(BRIEF) Copy out the entries below exactly as they stand, but only from the line containing "intros Hn Hu." through the line containing "PDTSettings F) equity".

(Dataset items)
________________
Lemma opened_on_set today k o : dict_get k o = None ->
  opened_on today (dict_set k today o) = opened_on today o + 1.
Proof.
  induction o as [|[k' v] o IH]; cbn [dict_get dict_set]; [by rewrite opened_on_cons, Z.eqb_refl|].
  destruct (String.eqb k k'); [done|]. intros H. rewrite !opened_on_cons, IH by done. lia.
Qed.

Lemma opened_on_pop today k o : NoDup (dict_keys o) ->
  opened_on today (dict_pop k o) =
    opened_on today o - (match dict_get k o with Some d => if d =? today then 1 else 0 | None => 0 end).
Proof.
  unfold dict_keys. induction o as [|[k' v] o IH]; [done|]. cbn [map fst]. intros [Hk Hn]%NoDup_cons.
  cbn [dict_pop dict_get]. destruct (String.eqb_spec k k') as [->|Hne].
  - rewrite opened_on_cons. lia.
  - rewrite !opened_on_cons, IH by done. lia.
Qed.

Lemma opened_on_later today later o : Forall (fun e => snd e <= today) o -> today < later -> opened_on later o = 0.
Proof.
  induction 1 as [|[k v] o Hv _ IH]; intros Hl; [done|]. rewrite opened_on_cons, IH by done. cbn in *.
  destruct (Z.eqb_spec v later); lia.
Qed.

(** ** Runs: entries asked for, closes, nights and restarts *)

Inductive Event (F : Type) :=
| Entry (symbol : string) (equity : option F)
| Close (symbol : string)
| Sleep (days : nat)
| Restart.
Arguments Entry {F} symbol equity. Arguments Close {F} symbol. Arguments Sleep {F} days.
Arguments Restart {F}.

(** The tracker, the session, and the sessions of every day trade taken so far. *)
Record Account := {
  tracker : DayTradeTracker;
  today : Z;
  taken : list Z
}.

Definition step {F} `{PyFloat F} (s : PDTSettings F) (a : Account) (e : Event F) : Account :=
  match e with
  | Entry symbol equity =>
      if allowed (check_entry s equity (today a) (tracker a))
      then {| tracker := record_open symbol (today a) true (tracker a); today := today a; taken := taken a |}
      else a
  | Close symbol =>
      let '(is_day_trade, t) := record_close symbol (today a) true (tracker a) in
      {| tracker := t; today := today a;
         taken := if is_day_trade then today a :: taken a else taken a |}
  | Sleep days => {| tracker := tracker a; today := today a + Z.of_nat days; taken := taken a |}
  | Restart => {| tracker := _load (saved (tracker a)) (today a); today := today a; taken := taken a |}
  end.

Definition taken_in (window log : list Z) : Z := Z.of_nat (length (List.filter (in_days window) log)).

(** What holds of the two dicts on a session, given the day trades that were taken. *)
Record budget_ok (limit today : Z) (log : list Z) (o : Sessions) (d : Counts) : Prop := {
  bo_keys : NoDup (dict_keys o);
  bo_upper : Forall (fun e => upper (fst e) = fst e /\ snd e <= today) o;
  bo_counts : counts_ok today d;
  bo_log : forall later, today <= later ->
    used_in (business_window later ROLLING_SESSIONS) d = taken_in (business_window later ROLLING_SESSIONS) log;
  bo_budget : used_in (business_window today ROLLING_SESSIONS) d + opened_on today o <= limit
}.

Lemma used_prune_later today later d : counts_ok today d -> today <= later ->
  used_in (business_window later ROLLING_SESSIONS) (_prune_locked d today) =
    used_in (business_window later ROLLING_SESSIONS) d.
Proof.
  intros Hd Hl. unfold _prune_locked. induction Hd as [|[k n] d [Hk _] Hd IH]; [done|]. cbn [List.filter fst].
  destruct (in_days (business_window today (ROLLING_SESSIONS * 3)) k) eqn:E; rewrite !used_in_cons; [by rewrite IH|].
  destruct (in_days (business_window later _) k) eqn:E'; [|by rewrite IH].
  assert (in_days (business_window today (ROLLING_SESSIONS * 3)) k = true); [|congruence].
  apply in_days_spec. apply in_days_spec in E'. apply (window_grows _ _ ROLLING_SESSIONS); [unfold ROLLING_SESSIONS; lia|].
  eapply window_forgets; try done. unfold ROLLING_SESSIONS. lia.
Qed.

Lemma budget_prune limit today log o d : budget_ok limit today log o d ->
  budget_ok limit today log o (_prune_locked d today).
Proof.
  intros [H1 H2 H3 H4 H5]. split; [done|done|by apply counts_prune| |].
  - intros later Hl. rewrite used_prune_later by done. auto.
  - by rewrite used_prune_later.
Qed.

Lemma budget_later limit today later log o d : budget_ok limit today log o d -> today <= later ->
  budget_ok limit later log o d.
Proof.
  intros [H1 H2 H3 H4 H5] Hl. split; [done| | | |].
  - eapply Forall_impl; [done|]. cbn. intros e [? ?]. split; [done|lia].
  - eapply Forall_impl; [done|]. cbn. intros e [? ?]. split; lia.
  - intros l' Hl'. apply H4. lia.
  - pose proof (used_later today later d H3 Hl). destruct (decide (today = later)) as [->|]; [done|].
    rewrite (opened_on_later today later); [| |lia].
    + pose proof (Nat2Z.is_nonneg (length (List.filter (fun e => snd e =? today) o))).
      unfold opened_on in H5. lia.
    + eapply Forall_impl; [done|]. cbn. tauto.
Qed.

Lemma dict_set_elem_upper k v (o : Sessions) today : upper k = k -> v <= today ->
  Forall (fun e => upper (fst e) = fst e /\ snd e <= today) o ->
  Forall (fun e => upper (fst e) = fst e /\ snd e <= today) (dict_set k v o).
Proof.
  rewrite !Forall_forall. intros Hk Hv Ho e [->|He]%dict_set_elem; [done|by apply Ho].
Qed.

Lemma budget_open limit today log o d k : budget_ok limit today log o d -> upper k = k ->
  dict_get k o = None -> used_in (business_window today ROLLING_SESSIONS) d + opened_on today o < limit ->
  budget_ok limit today log (dict_set k today o) d.
Proof.
  intros [H1 H2 H3 H4 H5] Hk Hg Hb. split; [by apply dict_nodup_set|by apply dict_set_elem_upper|done|done|].
  rewrite opened_on_set by done. lia.
Qed.

Lemma taken_in_cons window x log :
  taken_in window (x :: log) = (if in_days window x then 1 else 0) + taken_in window log.
Proof. unfold taken_in. cbn. destruct (in_days window x); cbn [length]; lia. Qed.

Lemma today_in_window today n : in_days (business_window today n) today = true.
Proof. apply in_days_spec. by left. Qed.

Lemma budget_close limit today log o d k : budget_ok limit today log o d ->
  let traded := match dict_get k o with Some v => v =? today | None => false end in
  budget_ok limit today (if traded then today :: log else log) (dict_pop k o)
    (if traded then add_day today d else d).
Proof.
  intros [H1 H2 H3 H4 H5] traded. split.
  - by apply dict_nodup_pop.
  - rewrite !Forall_forall in *. intros e He%dict_pop_elem. by apply H2.
  - destruct traded; [by apply counts_add_day|done].
  - intros later Hl. destruct traded; [|by apply H4]. rewrite used_add_day, taken_in_cons, H4 by done. lia.
  - rewrite opened_on_pop by done.
    assert ((match dict_get k o with Some v => if v =? today then 1 else 0 | None => 0 end) =
      if traded then 1 else 0) as -> by (unfold traded; by destruct (dict_get k o)).
    destruct traded; [|lia]. rewrite used_add_day, today_in_window. lia.
Qed.

(** Loading a dict whose keys are already upper case gives it back. *)
Lemma load_same (o : Sessions) :
  NoDup (dict_keys o) -> Forall (fun e => upper (fst e) = fst e) o ->
  foldl (fun acc '(k, v) => dict_set (upper k) v acc) [] o = o.
Proof.
  intros Hn Hu. assert (forall acc, NoDup (dict_keys (acc ++ o)) ->
    foldl (fun acc '(k, v) => dict_set (upper k) v acc) acc o = acc ++ o) as H; [|by apply H].
  clear Hn. induction Hu as [|[k v] o Hk Hu IH]; intros acc Hn; cbn; [by rewrite app_nil_r|]. cbn in Hk. rewrite Hk.
  assert (dict_set k v acc = acc ++ [(k, v)]) as ->.
  { unfold dict_keys in Hn. rewrite map_app in Hn. cbn in Hn.
    apply NoDup_app in Hn as (_ & Hd & _). clear IH. induction acc as [|[k' v'] acc IHa]; [done|]. cbn in *.
    destruct (String.eqb_spec k k') as [->|].
    - exfalso. apply (Hd k'); [by left|by left].
    - rewrite IHa; [done|]. intros x Hx. apply Hd. by right. }
  rewrite IH; [by rewrite <- app_assoc|]. by rewrite <- app_assoc.
Qed.

(** What holds of a tracker and of what it would load. *)
Definition account_ok (limit : Z) (a : Account) : Prop :=
  budget_ok limit (today a) (taken a) (_open_sessions (tracker a)) (_day_trades (tracker a)) /\
  match saved (tracker a) with
  | Some (o, d) => budget_ok limit (today a) (taken a) o d
  | None => taken a = []
  end.

Lemma no_trades_ok limit today : 0 <= limit -> budget_ok limit today [] [] [].
Proof. intros. split; [constructor|constructor|constructor|done|]. unfold used_in, opened_on, zsum. cbn [List.filter map foldr length]. lia. Qed.

Definition below {F} `{PyFloat F} (s : PDTSettings F) (e : Event F) : Prop :=
  match e with
  | Entry _ (Some equity) => nleb (equity_threshold_usd s) equity = false
  | _ => True
  end.

Lemma committed_budget t now :
  committed t now = used_in (business_window now ROLLING_SESSIONS) (_day_trades t) + opened_on now (_open_sessions t).
Proof. done. Qed.

Lemma entry_allowed {F} `{PyFloat F} (s : PDTSettings F) equity symbol now t :
  enabled s = true -> below s (Entry symbol equity) -> allowed (check_entry s equity now t) = true ->
  committed t now < max_day_trades s.
Proof.
  intros He Hb. unfold check_entry. rewrite He. cbn [negb]. cbn [below] in Hb.
  assert ((match equity with Some e => nleb (equity_threshold_usd s) e | None => false end) = false) as ->
    by by destruct equity.
  destruct (Z.leb_spec (max_day_trades s) (committed t now)); cbn; [done|]. done.
Qed.

Lemma step_ok {F} `{PyFloat F} (s : PDTSettings F) a e : enabled s = true -> 0 <= max_day_trades s ->
  below s e -> account_ok (max_day_trades s) a -> account_ok (max_day_trades s) (step s a e).
Proof.
  intros He Hm Hb [Hcur Hfile]. destruct e as [symbol equity|symbol|days|]; cbn [step].
  - destruct (allowed _) eqn:Ea; [|done]. apply (entry_allowed s equity symbol) in Ea; [|done..].
    rewrite committed_budget in Ea. unfold account_ok, record_open, _save. cbn [tracker today taken _open_sessions _day_trades saved].
    destruct (dict_get _ _) eqn:Eg; [done|]. cbn [_open_sessions _day_trades with_open].
    assert (budget_ok (max_day_trades s) (today a) (taken a)
      (dict_set (upper symbol) (today a) (_open_sessions (tracker a))) (_day_trades (tracker a))) as Hnew
      by (apply budget_open; [done|apply upper_idemp|done|done]).
    by split.
  - unfold record_close. cbv zeta. unfold account_ok, _save.
    set (k := upper symbol). set (traded := match dict_get k _ with Some d => _ | None => false end).
    pose proof (budget_prune _ _ _ _ _ (budget_close _ _ _ _ _ k Hcur)) as Hnew. fold traded in Hnew. cbv zeta in Hnew.
    destruct traded; cbn [tracker today taken _open_sessions _day_trades saved with_open with_trades] in *; by split.
  - unfold account_ok. cbn [tracker today taken]. split; [apply (budget_later _ (today a)); [done|lia]|].
    destruct (saved (tracker a)) as [[o d]|]; [|done]. apply (budget_later _ (today a)); [done|lia].
  - unfold account_ok. cbn [tracker today taken]. destruct (saved (tracker a)) as [[o d]|] eqn:Es; cbn [_load _open_sessions _day_trades saved].
    + split; [|done]. rewrite load_same; [by apply budget_prune|apply Hfile|].
      eapply Forall_impl; [apply Hfile|]. cbn. tauto.
    + split; [|done]. rewrite Hfile. by apply no_trades_ok.
Qed.

(** The guard keeps its one promise: an account under the threshold that asks before every entry
    never has more day trades in five sessions than it may take, however many of its
    positions are closed the same session, across nights and restarts. *)
Theorem day_trade_budget_holds {F} `{PyFloat F} (s : PDTSettings F) (day0 : Z) (events : list (Event F)) :
  enabled s = true -> 0 <= max_day_trades s -> Forall (below s) events ->
  let a := foldl (step s) {| tracker := _load None day0; today := day0; taken := [] |} events in
  taken_in (business_window (today a) ROLLING_SESSIONS) (taken a) + open_today (tracker a) (today a)
    <= max_day_trades s.
Proof.
  intros He Hm Hb.
  assert (account_ok (max_day_trades s) {| tracker := _load None day0; today := day0; taken := [] |}) as H0.
  { split; [by apply no_trades_ok|done]. }
  revert H0. generalize {| tracker := _load None day0; today := day0; taken := [] |}.
  induction Hb as [|e events Hbe Hb IH]; intros a Ha; cbn [foldl]; [|by apply IH, step_ok].
  destruct Ha as [[_ _ _ Hl Hbud] _]. rewrite <- Hl by lia. exact Hbud.
Qed.

(** ** Concrete accounts *)

Module Pdt.
Definition settings : PDTSettings spec_float := default_settings.
(** A Monday. *)
Definition monday : Z := 738886.
Definition busy : list (Event spec_float) :=
  [Entry "msft" None; Close "MSFT"; Entry "AAPL" (Some (nofZ 9000)); Entry "NVDA" None; Entry "TSLA" None;
   Close "AAPL"; Restart; Close "NVDA"; Sleep 1; Entry "AMD" None; Sleep 6; Entry "AMD" None; Close "AMD"].
End Pdt.
(** C22. A check reports exactly the records whose level the price had reached and whose
    exit the execution service confirmed, in order, and never drops protection otherwise:
    a record tracked before the check and gone after it was reported, or another task
    removed it while an exit was awaited. A price that cannot be read, a level not
    reached and an exit that failed all leave the record in place. *)
Theorem protection_dropped_only_on_exit turns m :
  monitor_ok m ->
  fst (check_all turns m) =
    map (fun x => fst (fst x)) (List.filter (fun x => fires (fst x) (snd x)) (combine (tracked m) turns)) /\
  forall k, dict_in k (tracked m) = true -> dict_in k (tracked (snd (check_all turns m))) = false ->
    k ∈ fst (check_all turns m) \/
    exists t op, t ∈ turns /\ op ∈ meanwhile t /\ removes k op.
Proof.
  intros Hm. assert (fst (check_all turns m) = map (fun x => fst (fst x))
    (List.filter (fun x => fires (fst x) (snd x)) (combine (tracked m) turns))) as Ht by apply triggered_eq.
  split; [done|]. intros k Hk Hgone. rewrite Ht.
  destruct (decide (k ∈ map (fun x => fst (fst x))
    (List.filter (fun x => fires (fst x) (snd x)) (combine (tracked m) turns)))) as [|Hn]; [by left|right].
  destruct (decide (Exists (fun t => Exists (removes k) (meanwhile t)) turns)) as [He|Hno].
  - apply Exists_exists in He as (t & Hin & (op & Ho & Hr)%Exists_exists). eauto.
  - exfalso. apply not_true_iff_false in Hgone. apply Hgone. apply check_keeps; [done|done| |].
    + intros e t op Hin Hop Hr. apply Hno. apply Exists_exists. exists t.
      split; [apply list_elem_of_In; apply list_elem_of_In in Hin; by apply in_combine_r in Hin|].
      apply Exists_exists. eauto.
    + intros e t Hin [<- Hf]. apply Hn. apply elem_of_map. exists (e, t). split; [done|].
      by apply elem_of_filter_b.
Qed.
End keys.

(** ** The levels of a fill, exact arithmetic *)

Section levels.
Local Open Scope Q_scope.

Definition direction (side : string) : Q := if is_sell side then -1 else 1.

Lemma nor_pos (x : Q) : 0 < x -> nor x nzero = x.
Proof.
  intros H. unfold nor, ntrue. destruct (neqb x nzero) eqn:E; [|done]. reflect_Q.
  change (nzero : Q) with 0 in E. lra.
Qed.

Lemma realized_pnl_Q {R} `{HR : !RiskRecord Q R} (r : R) p :
  0 < rr_qty r -> 0 < rr_entry_price r ->
  _realized_pnl r (Some p) = Some ((p - rr_entry_price r) * rr_qty r * direction (rr_side Q r)).
Proof.
  intros Hq He. unfold _realized_pnl. rewrite !nor_pos by done. unfold direction.
  change (nopp n_one : Q) with (-1). change (n_one : Q) with 1.
  destruct (_ || _) eqn:E; [|by destruct (is_sell _)].
  apply orb_true_iff in E. change (nzero : Q) with 0 in E. destruct E; reflect_Q; lra.
Qed.

(** How far a stop and a target lie from the entry. *)
Definition stop_distance (price_bars : list (OHLCVBar Q)) (entry : Q) : Q :=
  let atr := compute_atr (map ob_high price_bars) (map ob_low price_bars) (map ob_close price_bars) 14 in
  match price_bars with
  | [] => entry * (2 # 100)
  | _ => if nltb 0 atr then atr * 2 else entry * (2 # 100)
  end.

Lemma stop_price_Q limits symbol order bars side strategy_id now :
  stop_price (stop_record (F := Q) limits symbol order bars side strategy_id now) ==
  order_entry_price order - direction side * stop_distance bars (order_entry_price order).
Proof.
  unfold stop_record, stop_distance, direction. cbn [stop_price nadd nsub nmul nlit exact].
  change (nzero : Q) with 0. change (nofZ 2 : Q) with 2.
  destruct (is_sell side), bars; try destruct (nltb _ _); lra.
Qed.
(* ===== verification/Ledger.v ===== *)
(** * The derived ledger

    Models [services/portfolio-service/src/portfolio_service/reconcile.py], the fill rows of
    [execution_reader.py], and the two reads and the reconcile call of [main.py] over the
    tables of [models.py]. The hash of a request is a parameter. Shown: the ledger's books
    balance against the cash of the fills, whatever flips and partial closes they hold; its
    result does not depend on the order the fills arrive in; and a repeated reconcile
    answers what the first one did and writes nothing. *)

From S2P Require Import PyFloat Store Prelude.
From Stdlib Require Import Floats.SpecFloat QArith Qabs Lqa.
Local Close Scope Q_scope.

(** ** Fills and positions *)

Record Fill (F : Type) := {
  l_fill_id : string;
  l_order_id : string;
  l_external_order_id : string;
  l_signal_id : string;
  l_symbol : string;
  l_side : string;
  l_qty : Z;
  l_price : F;
  l_filled_at : datetime
}.
Arguments l_fill_id {F}. Arguments l_order_id {F}. Arguments l_external_order_id {F}.
Arguments l_signal_id {F}. Arguments l_symbol {F}. Arguments l_side {F}. Arguments l_qty {F}.
Arguments l_price {F}. Arguments l_filled_at {F}.

Record PositionState (F : Type) := {
  net_qty : Z;
  average_cost : F;
  st_realized : F;
  last_fill_price : F
}.
Arguments net_qty {F}. Arguments average_cost {F}. Arguments st_realized {F}. Arguments last_fill_price {F}.

Record PositionRecord (F : Type) := {
  pr_symbol : string;
  pr_net_qty : Z;
  pr_average_cost : F;
  pr_realized_pnl : F;
  pr_unrealized_pnl : F;
  pr_market_price : F;
  pr_market_value : F;
  pr_updated_at : datetime
}.
Arguments pr_symbol {F}. Arguments pr_net_qty {F}. Arguments pr_average_cost {F}.
Arguments pr_realized_pnl {F}. Arguments pr_unrealized_pnl {F}. Arguments pr_market_price {F}.
Arguments pr_market_value {F}. Arguments pr_updated_at {F}.

Record PortfolioSnapshot (F : Type) := {
  sn_as_of : datetime;
  sn_positions : list (PositionRecord F);
  sn_realized_pnl : F;
  sn_unrealized_pnl : F;
  sn_gross_exposure : F
}.
Arguments sn_as_of {F}. Arguments sn_positions {F}. Arguments sn_realized_pnl {F}.
Arguments sn_unrealized_pnl {F}. Arguments sn_gross_exposure {F}.

(** [PortfolioReconcileRequest] *)
Record Request (F : Type) := {
  latest_quotes : gmap string F;
  req_as_of : option datetime
}.
Arguments latest_quotes {F}. Arguments req_as_of {F}.

Record Response (F : Type) := {
  snapshot : PortfolioSnapshot F;
  processed_fill_count : nat;
  idempotent : bool;
  reconcile_key : string
}.
Arguments snapshot {F}. Arguments processed_fill_count {F}. Arguments idempotent {F}.
Arguments reconcile_key {F}.

Section ledger.
Context {F : Type} `{HF : PyFloat F}.
Local Open Scope py_scope.

(** A position before its first fill. *)
Definition flat_position : PositionState F :=
  {| net_qty := 0; average_cost := nzero; st_realized := nzero; last_fill_price := nzero |}.

Definition signed_qty (fill : Fill F) : Z :=
  if String.eqb (upper (l_side fill)) "BUY" then l_qty fill else (- l_qty fill)%Z.

(** Both signs agree, or nothing is open. *)
Definition opens (net signed : Z) : bool :=
  ((net =? 0) || ((0 <? net) && (0 <? signed)) || ((net <? 0) && (signed <? 0)))%Z.

Definition _apply_fill (s : PositionState F) (fill : Fill F) : PositionState F :=
  let signed := signed_qty fill in
  let price := l_price fill in
  if opens (net_qty s) signed then
    let new_qty := (net_qty s + signed)%Z in
    let total_cost := nofZ (Z.abs (net_qty s)) * average_cost s + nofZ (Z.abs signed) * price in
    {| net_qty := new_qty;
       average_cost := if (new_qty =? 0)%Z then nzero else total_cost / nofZ (Z.abs new_qty);
       st_realized := st_realized s; last_fill_price := price |}
  else
    let closing_qty := nofZ (Z.min (Z.abs (net_qty s)) (Z.abs signed)) in
    let realized :=
      st_realized s + (if (0 <? net_qty s)%Z then closing_qty * (price - average_cost s)
                       else closing_qty * (average_cost s - price)) in
    let remaining := (net_qty s + signed)%Z in
    {| net_qty := remaining;
       average_cost :=
         if (remaining =? 0)%Z then nzero
         else if ((0 <? net_qty s) && (0 <? remaining) || (net_qty s <? 0) && (remaining <? 0))%Z
         then average_cost s else price;
       st_realized := realized; last_fill_price := price |}.

Definition _compute_unrealized (net : Z) (average_cost market_price : F) : F :=
  if (0 <? net)%Z then nofZ net * (market_price - average_cost)
  else if (net <? 0)%Z then nofZ (Z.abs net) * (average_cost - market_price) else nzero.

(** [(item.filled_at, item.fill_id)] *)
Definition fill_leb (a b : Fill F) : bool :=
  (l_filled_at a <? l_filled_at b)%Z ||
  ((l_filled_at a =? l_filled_at b)%Z && String.leb (l_fill_id a) (l_fill_id b)).

(** The loop over the sorted fills: one state per symbol. *)
Definition apply_to (positions : gmap string (PositionState F)) (fill : Fill F)
    : gmap string (PositionState F) :=
  <[l_symbol fill := _apply_fill (default flat_position (positions !! l_symbol fill)) fill]> positions.
Definition positions_of (fills : list (Fill F)) : gmap string (PositionState F) :=
  foldl apply_to ∅ (sort_by fill_leb fills).

Definition market_price_of (request : Request F) (symbol : string) (s : PositionState F) : F :=
  default (nor (last_fill_price s) (average_cost s)) (latest_quotes request !! symbol).

(** [PositionRecord(...)], whose fields are validated. *)
Definition position_record (request : Request F) (as_of : datetime) (symbol : string)
    (s : PositionState F) : result string (PositionRecord F) :=
  let market_price := market_price_of request symbol s in
  let r :=
    {| pr_symbol := symbol; pr_net_qty := net_qty s; pr_average_cost := nround 6 (average_cost s);
       pr_realized_pnl := nround 6 (st_realized s);
       pr_unrealized_pnl := nround 6 (_compute_unrealized (net_qty s) (average_cost s) market_price);
       pr_market_price := nround 6 market_price;
       pr_market_value := nround 6 (nofZ (net_qty s) * market_price); pr_updated_at := as_of |} in
  if negb (nzero <=? pr_average_cost r) then Err "average_cost"
  else if negb (nzero <=? pr_market_price r) then Err "market_price" else Ok r.

(** The variables of the second loop. *)
Record Totals := {
  records : list (PositionRecord F);
  realized_total : F;
  unrealized_total : F;
  gross_exposure : F
}.
Definition no_totals : Totals :=
  {| records := []; realized_total := nzero; unrealized_total := nzero; gross_exposure := nzero |}.

(** A flat symbol is skipped. *)
Definition total_one (request : Request F) (as_of : datetime) (positions : gmap string (PositionState F))
    (t : Totals) (symbol : string) : result string Totals :=
  let s := default flat_position (positions !! symbol) in
  if (net_qty s =? 0)%Z then Ok t else
  let market_price := market_price_of request symbol s in
  match position_record request as_of symbol s with
  | Err e => Err e
  | Ok r =>
      Ok {| records := records t ++ [r];
            realized_total := realized_total t + st_realized s;
            unrealized_total := unrealized_total t
              + _compute_unrealized (net_qty s) (average_cost s) market_price;
            gross_exposure := gross_exposure t + nabs (nofZ (net_qty s) * market_price) |}
  end.
Fixpoint total_all (request : Request F) (as_of : datetime) positions (t : Totals)
    (symbols : list string) : result string Totals :=
  match symbols with
  | [] => Ok t
  | symbol :: symbols =>
      match total_one request as_of positions t symbol with
      | Err e => Err e
      | Ok t => total_all request as_of positions t symbols
      end
  end.

Definition _default_as_of (fills : list (Fill F)) (now : datetime) : datetime :=
  match fills with
  | [] => now
  | f :: fills => foldl Z.max (l_filled_at f) (map l_filled_at fills)
  end.

(** What the key of a reconcile is the hash of. *)
Definition Payload : Type :=
  list (string * string * string * Z * F * datetime) * gmap string F * option datetime.
Definition key_payload (fills : list (Fill F)) (request : Request F) : Payload :=
  (map (fun f => (l_fill_id f, l_symbol f, l_side f, l_qty f, l_price f, l_filled_at f)) fills,
   latest_quotes request, req_as_of request).
Context (sha256_of : Payload -> string).
Definition build_reconcile_key (fills : list (Fill F)) (request : Request F) : string :=
  sha256_of (key_payload fills request).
________________
(RESPONSE TO THIS TASK)
  intros Hn Hu. assert (forall acc, NoDup (dict_keys (acc ++ o)) ->
    foldl (fun acc '(k, v) => dict_set (upper k) v acc) acc o = acc ++ o) as H; [|by apply H].
  clear Hn. induction Hu as [|[k v] o Hk Hu IH]; intros acc Hn; cbn; [by rewrite app_nil_r|]. cbn in Hk. rewrite Hk.
  assert (dict_set k v acc = acc ++ [(k, v)]) as ->.
  { unfold dict_keys in Hn. rewrite map_app in Hn. cbn in Hn.
    apply NoDup_app in Hn as (_ & Hd & _). clear IH. induction acc as [|[k' v'] acc IHa]; [done|]. cbn in *.
    destruct (String.eqb_spec k k') as [->|].
    - exfalso. apply (Hd k'); [by left|by left].
    - rewrite IHa; [done|]. intros x Hx. apply Hd. by right. }
  rewrite IH; [by rewrite <- app_assoc|]. by rewrite <- app_assoc.
Qed.

(** What holds of a tracker and of what it would load. *)
Definition account_ok (limit : Z) (a : Account) : Prop :=
  budget_ok limit (today a) (taken a) (_open_sessions (tracker a)) (_day_trades (tracker a)) /\
  match saved (tracker a) with
  | Some (o, d) => budget_ok limit (today a) (taken a) o d
  | None => taken a = []
  end.

Lemma no_trades_ok limit today : 0 <= limit -> budget_ok limit today [] [] [].
Proof. intros. split; [constructor|constructor|constructor|done|]. unfold used_in, opened_on, zsum. cbn [List.filter map foldr length]. lia. Qed.

Definition below {F} `{PyFloat F} (s : PDTSettings F) (e : Event F) : Prop :=
  match e with
  | Entry _ (Some equity) => nleb (equity_threshold_usd s) equity = false
  | _ => True
  end.

Lemma committed_budget t now :
  committed t now = used_in (business_window now ROLLING_SESSIONS) (_day_trades t) + opened_on now (_open_sessions t).
Proof. done. Qed.

Lemma entry_allowed {F} `{PyFloat F} (s : PDTSettings F) equity symbol now t :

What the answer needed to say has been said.